Wenn man jetzt 14 Tage in häuslicher Quarantäne ist und dann heißt es ja danach ist die Zeit vorbei, wird man dann noch mal getestet?

Dr. Marcus Thomé : Wir gehen davon aus, dass die maximale Inkubationszeit bis zum Eintritt von Symptomen 14 Tage dauern kann. Im Mittel sind das auch wirklich nur sechs bis sieben Tage. Normale Mitbürger*innen werden dann nicht noch mal getestet. Anders sieht das bei uns im Krankenhaus aus, da wir auch eine gewisse Verantwortung unseren Patient*innen gegenüber haben und da etwas vorsichtiger sind.

Können die Viren in der Sauna absterben?

Dr. Marcus Thomé : Wie ich eben schon gesagt habe, mögen Viren unbelebte Oberflächen nicht gerne. Wenn sie alleine in die Sauna gehen, dann ist das sowieso unkritisch. Mit anderen potenziellen Infizierten in die Sauna zu gehen, das mindert ihr Infektionsrisiko nicht wesentlich.

Welche Möglichkeiten haben Patienten, die an chronischem Asthma leiden und welche Möglichkeiten haben sie, im Falle einer Infizierung einen schweren Verlauf wie eine Lungenentzündung zu vermeiden?

Dr. Klaus Weber: Das sind die wirklichen Risiko-Patient*innen, die mit chronischen Lungenvorerkrankungen. Für sie ist wichtig, sehr aufmerksam zu sein und wenn sie Krankheitssymptome bekommen, wie Fieber oder wie eine plötzliche Verschlechterung ihres Allgemeinbefindens, sich schnell - idealerweise am gleichen Tag - telefonisch bei ihrem behandelnden Arzt oder Lungenfacharzt/fachärztin zu melden. Wichtig ist, dass man da nicht etwas verschleppt und zum Beispiel zwei Tage erst mal guckt, wie es läuft, und sich erst dann meldet, wenn's immer schlechter wird. Das kann zu spät sein, darum ist es ganz wichtig, da aufmerksam zu sein.

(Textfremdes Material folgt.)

Lemma wp_observeApp finished o env d :
  turn_inv finished o env → d ∈ desired_of w →
  wp (observeApp recoveries requests outcomes sources o s d)
     (λ r env', turn_inv ({[TrimSpace (ChangeRequests.dr_App d)]} ∪ finished) r.2 env') env.
Proof.
  intros Hinv Hd. unfold observeApp.
  destruct (_ || _) eqn:Hskip; [wp_step; by eapply turn_inv_reset|]. bool_props.
  unfold RolloutOutcomes.GetOutcome. cbn [negb]. rewrite TrimSpace_idem, decide_False by done.
  do 3 wp_step; intros env1 Hb Hc.
  { wp_step. cbn match. wp_step. by eapply turn_inv_reset. }
  wp_step. rewrite (ti_outcomes _ _ _ Hinv).
  destruct (rows (ObjectStore := outcomes) w !! _) as [row|] eqn:Hrow; cbn match; [|wp_step; by eapply turn_inv_reset].
  destruct (failedOutcome _ _ _) eqn:Hfail; cbn [negb]; [|wp_step; by eapply turn_inv_reset].
  case_bool_decide as Hstate; [wp_step; by eapply turn_inv_reset|].
  apply wp_observeHealthy; try apply TrimSpace_idem; [by eapply turn_inv_contents|].
  unfold sees. split_and!; cbn [rs_changeRequestID rs_version rs_sourceVersion rs_minimum].
  - by exists d.
  - exact source_row.
  - by exists row.
  - apply FleetState.healthy_state. by destruct (decide (fp_State (FleetState.EvaluateFleetState
      (evaluation s (TrimSpace (ChangeRequests.dr_App d)) (TrimSpace (ChangeRequests.dr_Version d))))
      = FleetHealthy)).
Qed.

Lemma wp_observeEach finished o env ds :
  turn_inv finished o env → (∀ d, d ∈ ds → d ∈ desired_of w) →
  wp (observeEach recoveries requests outcomes sources o s ds)
     (λ r env', turn_inv (list_to_set (map (λ d, TrimSpace (ChangeRequests.dr_App d)) ds) ∪ finished)
                  r.2 env') env.
Proof.
  revert finished o env. induction ds as [|d ds IH]; intros finished o env Hinv Hds; cbn [observeEach].
  - wp_step. cbn. by rewrite union_empty_l_L.
  - wp_step. eapply wp_mono; [apply wp_observeApp; [done|apply Hds; left]|]. intros r env1 Hr.
    wp_step. eapply wp_mono; [apply IH; [exact Hr|intros d' Hd'; apply Hds; by right]|].
    intros r' env2 Hr'. wp_step. cbn [snd map list_to_set list_to_set_singleton].
    replace (_ ∪ finished) with
      (list_to_set (map (λ d, TrimSpace (ChangeRequests.dr_App d)) ds)
       ∪ ({[TrimSpace (ChangeRequests.dr_App d)]} ∪ finished)); [done|]. set_solver.
Qed.
End pass.

(** ** Sequences of passes *)

Definition runnable (o : Observer) : Prop :=
  ro_Configured o = true ∧ ro_Busy o = false ∧ (0 < ro_HeartbeatTTL o)%Z ∧
  (0 < ro_StabilityWindow o)%Z.

(** What a pass leaves behind: an app is remembered as healthy only if this pass saw it, with
    the beginning it had or the time of this pass. *)
Record pass_post (o : Observer) (now : time) (w : W) (o' : Observer) (env' : Env W) : Prop := {
  pp_runnable : runnable o';
  pp_config : ro_HeartbeatTTL o' = ro_HeartbeatTTL o ∧ ro_StabilityWindow o' = ro_StabilityWindow o;
  pp_healthy app st : ro_healthy o' !! app = Some st →
    sees (ro_HeartbeatTTL o) now w app st ∧
    (ro_healthy o !! app = Some st ∨ rs_healthySince st = now);
  pp_rows id row : recovered (contents env') !! id = Some row →
    recovered w !! id = Some row ∨ added o w now id row }.

Lemma pass_post_reset o now env env' :
  runnable o → contents env' = contents env → pass_post o now (contents env) (resetAll o) env'.
Proof. intros Ho Hc. split; cbn; [done|done|done|]. rewrite Hc. by left. Qed.

Lemma wp_ObserveOnce o now (env : Env W) :
  runnable o →
  wp (ObserveOnce recoveries requests outcomes sources heartbeats o now)
     (λ r env', pass_post o (Truncate now Millisecond) (contents env) r.2 env') env.
Proof.
  intros Ho. pose proof Ho as (Hc & Hb & Ht & Hw). unfold ObserveOnce. rewrite Hc, Hb. cbn [negb].
  rewrite !(proj2 (Z.leb_gt _ _)) by done.
  assert (Htr : Truncate (Truncate now Millisecond) Millisecond = Truncate now Millisecond)
    by (by apply Truncate_idem).
  set (t := Truncate now Millisecond) in *. clearbody t.
  unfold ChangeRequests.ListDesiredRevisions, ChangeRequests.listAllRequests. cbn [negb].
  do 4 wp_step; intros env1 Hb1 Hc1; do 2 wp_step; cbn [rbind]; cbn match;
    [wp_step; by apply pass_post_reset|].
  unfold SourceVersions.GetState. cbn [negb].
  do 3 wp_step; intros env2 Hb2 Hc2; wp_step; cbn match; [wp_step; apply pass_post_reset; congruence|].
  rewrite Hc1. destruct (rows (ObjectStore := sources) (contents env) !! _) as [row|] eqn:Hrow;
    cbn match; [|wp_step; apply pass_post_reset; congruence].
  destruct (_ || _) eqn:Hsrc; [wp_step; apply pass_post_reset; congruence|]. bool_props.
  unfold Heartbeats.ListFreshBySourceVersion. cbn [negb]. rewrite TrimSpace_idem, decide_False by done.
  do 3 wp_step; intros env3 Hb3 Hc3; wp_step; cbn [Heartbeats.listed]; cbn match; [wp_step; apply pass_post_reset; congruence|].
  assert (Hcont : contents env3 = contents env) by congruence. rewrite Hc2, Hc1.
  wp_step. eapply wp_mono.
  - apply (wp_observeEach o (contents env) t
      (TrimSpace (sv_CurrentSourceVersion (SourceVersions.recordToGestaltdSourceVersionState row)))
      (sv_MinimumHealthyInstances (SourceVersions.recordToGestaltdSourceVersionState row))
      (TrimSpace_idem _) Hw Htr) with (finished := ∅).
    + by exists row.
    + split; unfold RolloutOutcomes.grows; rewrite ?Hcont; try done; [by left|by left].
    + intros d Hd. exact Hd.
  - intros r env4 Hr. wp_step. cbn [snd]. destruct Hr. cbn [resetUnseen set_healthy].
    split; cbn; [|done| |done].
    + unfold runnable. cbn. destruct ti_flags0 as [-> ->]. by rewrite ti_ttl0, ti_window0.
    + intros app st [Hst Hin]%map_lookup_filter_Some. cbn in Hin.
      split; [|by apply ti_origin0].
      apply ti_seen0; [exact Hst|]. apply elem_of_union_l. exact Hin.
Qed.
Lemma silent_recordRolloutOutcome r :
  silent (recordRolloutOutcome (X := X * list entry) requests outcomes p r).
Proof.
  unfold recordRolloutOutcome, RolloutOutcomes.RecordComplete, RolloutOutcomes.RecordFailed.
  repeat silent_step.
Qed.
Lemma silent_notify a : silent (notifyRolloutTerminal (D := D) lrt a).
Proof.
  unfold notifyRolloutTerminal. cbn [logged rt_OnRolloutTerminal].
  destruct (rt_OnRolloutTerminal rt); cbn [fmap option_fmap option_map]; repeat silent_step.
Qed.
Lemma silent_prepare r : silent (prepareRolloutCompletion (D := D) lrt r).
Proof.
  unfold prepareRolloutCompletion. cbn [logged rt_BeforeRolloutComplete].
  destruct (rt_BeforeRolloutComplete rt); cbn [fmap option_fmap option_map]; repeat silent_step.
Qed.
Hint Resolve silent_recordRolloutOutcome silent_notify silent_prepare : silent.
Lemma silent_concluded r : silent (concluded requests outcomes p lrt r).
Proof. unfold concluded. repeat silent_step. Qed.
Hint Resolve silent_concluded : silent.
Lemma silent_failOverdue r : silent (failOverdue requests rollouts outcomes p lrt r).
Proof. unfold failOverdue, Rollouts.MarkFailedForRollout. repeat silent_step. Qed.
Hint Resolve silent_failOverdue : silent.
Lemma silent_evaluateHeartbeats r now pr h :
  silent (evaluateHeartbeats requests rollouts outcomes p lrt r now pr h).
Proof. unfold evaluateHeartbeats. repeat silent_step. Qed.
Hint Resolve silent_evaluateHeartbeats : silent.
Lemma silent_updateHeartbeat r :
  silent (updateHeartbeatRolloutOutcome requests rollouts outcomes heartbeats p lrt r).
Proof. unfold updateHeartbeatRolloutOutcome, judgeHeartbeats. repeat silent_step. Qed.
Hint Resolve silent_updateHeartbeat : silent.
Lemma silent_updateRolloutOutcome r :
  silent (updateRolloutOutcome requests mats rollouts outcomes heartbeats p lrt r).
Proof. unfold updateRolloutOutcome, Rollouts.MarkCompleteForRollout. repeat silent_step. Qed.
Hint Resolve silent_updateRolloutOutcome : silent.
Lemma silent_settleAtLimit i a driver d : silent (settleAtLimit mats p lrt i a driver d).
Proof. unfold settleAtLimit. repeat silent_step. Qed.
Hint Resolve silent_settleAtLimit : silent.
Lemma silent_recordFailure i a insts e : silent (recordFailure mats ErrorText lrt i a insts e).
Proof. unfold recordFailure. repeat silent_step. Qed.

(** *** When an app is stopped and started *)

(** The desired version is on disk. *)
Definition on_disk (desired : AppInstallation) (l : list entry) : Prop :=
  TrimSpace (ai_AppName desired) = "" ∨ TrimSpace (ai_Version desired) = "" ∨
  TrimSpace (ai_Registry desired) = "" ∨ ∃ changed, LEnsure desired (Ok changed) ∈ l.

(** The materialization of the version to run says when the app was stopped for it. *)
Definition recorded (d : D) (k : mat_key) (s : time) : Prop :=
  wf_mats (OS := mats) d →
  ∃ m, stored (OS := mats) d k = Some m ∧ Materializations.mt_StoppedAt m = s ∧ s ≠ zero_time.

(** The calls that a pass may make for [app], which the poller remembers as stopped since
    [stopped] when it does, and which is on record as stopped at the times of [rec]: at most
    one stop and one start, of the driver version.  A start comes when the restart delay has
    passed since the stop [s] that the pass goes by. *)
Inductive due (stopped : option time) (rec : time → Prop) (app driver : string) (l : list entry) : Prop :=
  | due_stop r : calls l = [LStop app r] → due stopped rec app driver l
  | due_start r s :
      calls l = [LStart app driver r] →
      stopped = Some s ∨ rec s →
      (∀ s0, stopped = Some s0 → (s ≤ s0)%Z) →
      ((0 < restartDelay p)%Z → ∃ l1 t2 l2, l = l1 ++ [LClock t2; LStart app driver r] ++ l2 ∧
         (restartDelay p ≤ Sub (Truncate t2 Millisecond) s)%Z) →
      due stopped rec app driver l
  | due_both r l1 t1 l2 :
      calls l = [LStop app (Ok tt); LStart app driver r] →
      l = l1 ++ [LStop app (Ok tt); LClock t1] ++ l2 →
      ((0 < restartDelay p)%Z → ∃ t2 l3, l2 = LClock t2 :: l3 ∧
         (restartDelay p ≤ Sub (Truncate t2 Millisecond)
                             (default (Truncate t1 Millisecond) stopped))%Z) →
      due stopped rec app driver l.

Lemma due_app stopped (rec rec' : time → Prop) app driver l0 l l' :
  (∀ s, rec' s → rec s) →
  calls l0 = [] → calls l' = [] → due stopped rec' app driver l → due stopped rec app driver (l0 ++ l ++ l').
Proof.
  intros Hrec H0 H' Hd. assert (Hc : calls (l0 ++ l ++ l') = calls l)
    by (by rewrite !calls_app, H0, H', app_nil_r).
  destruct Hd as [r H|r s H Hs Hle Ht|r l1 t1 l2 H -> Ht].
  - eapply due_stop. by rewrite Hc.
  - eapply due_start; [by rewrite Hc|naive_solver|done|]. intros Hp.
    destruct (Ht Hp) as (l1 & t2 & l2 & -> & Hd). exists (l0 ++ l1), t2, (l2 ++ l').
    by rewrite <-!app_assoc.
  - eapply (due_both _ _ _ _ _ r (l0 ++ l1) t1 (l2 ++ l')); [by rewrite Hc|by rewrite <-!app_assoc|].
    intros Hp. destruct (Ht Hp) as (t2 & l3 & -> & Hle). by exists t2, (l3 ++ l').
Qed.
Lemma due_before stopped (rec rec' : time → Prop) app driver l0 l :
  (∀ s, rec' s → rec s) →
  calls l0 = [] → due stopped rec' app driver l → due stopped rec app driver (l0 ++ l).
Proof. intros Hr H0 Hd. rewrite <-(app_nil_r (l0 ++ l)), <-app_assoc. by eapply due_app. Qed.

(** What is on record after a silent program was there before. *)
Lemma recorded_before μ μ' k s : same_stops μ μ' → recorded (me_db μ') k s → recorded (me_db μ) k s.
Proof.
  intros [_ Hg] Hr Hwf. destruct (Hg Hwf) as [Hwf' Hst]. destruct (Hr Hwf') as (m' & Hm' & <- & Hz).
  destruct (Hst _ _ Hm' Hz) as [[]|(m & Hm & Heq)]. eauto.
Qed.

Definition due_in (μ : memory) (i app : string) (driver : string) (desired : AppInstallation) :=
  due (me_stoppedAt μ !! app) (recorded (me_db μ) (trimmed_key i app (TrimSpace (ai_Version desired))))
      app driver.

Lemma due_in_before μ μ' i app driver desired l0 l l' :
  same_stops μ μ' → calls l0 = [] → calls l' = [] →
  due_in μ' i app driver desired l → due_in μ i app driver desired (l0 ++ l ++ l').
Proof.
  intros Hs H0 H'. unfold due_in. rewrite (proj1 Hs). apply due_app; [|done..].
  intros s. by apply recorded_before.
Qed.
(** An instance that runs the desired version already says so in one pass. *)
Definition demo_running : demo_world :=
  mkEnv (((to_v2, ∅), ((∅, ∅), ∅)) : db,
         mkNode ∅ ∅ ∅ ({| x_now := Hour; x_running := Some "v2"; x_stuck := false; x_ids := ["m1"] |}, [])) [].

Lemma restarted_rows_are_earned_witness :
  let env' := (run demo_pass demo_running).2 in
  let materializations := left_store db (Node (machine * list entry)) (H := demo_mats) in
  Materializations.mt_RestartedAt <$>
    stored (OS := materializations) (contents env') ("i1", "billing", "v2") = Some Hour ∧
  evidence "i1" (log_of env') ("i1", "billing", "v2").
Proof.
  intros env' materializations.
  assert (Hrow : Materializations.mt_RestartedAt <$>
    stored (OS := materializations) (contents env') ("i1", "billing", "v2") = Some Hour)
    by vm_cast_no_check (eq_refl (Some Hour)).
  split; [exact Hrow|]. apply fmap_Some in Hrow as (m & Hm & Ht).
  destruct (restarted_rows_are_earned demo_requests demo_mats demo_rollouts demo_outcomes demo_heartbeats
    demo_order (λ _, "error") demo_poller demo_runtime demo_running) as [_ (l & Hl & He)].
  - split; by intros.
  - change (log_of env' = l) in Hl. rewrite Hl.
    destruct (He _ _ Hm) as [H|(m0 & H0 & _)].
    + rewrite <-Ht. done.
    + exact H.
    + exfalso. revert H0. done.
Defined.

Ist man immun gegen Corona, wenn man das Virus überstanden hat?

Dr. Marcus Thomé : Wir gehen davon aus, dass man eine zumindest Teilimmunität gegen die Erkrankung hat. Wie lange die anhält, das ist bei Erkrankungen ganz unterschiedlich. Wie lange die jetzt bei Corona speziell anhält, davon wissen wir momentan noch viel zu wenig.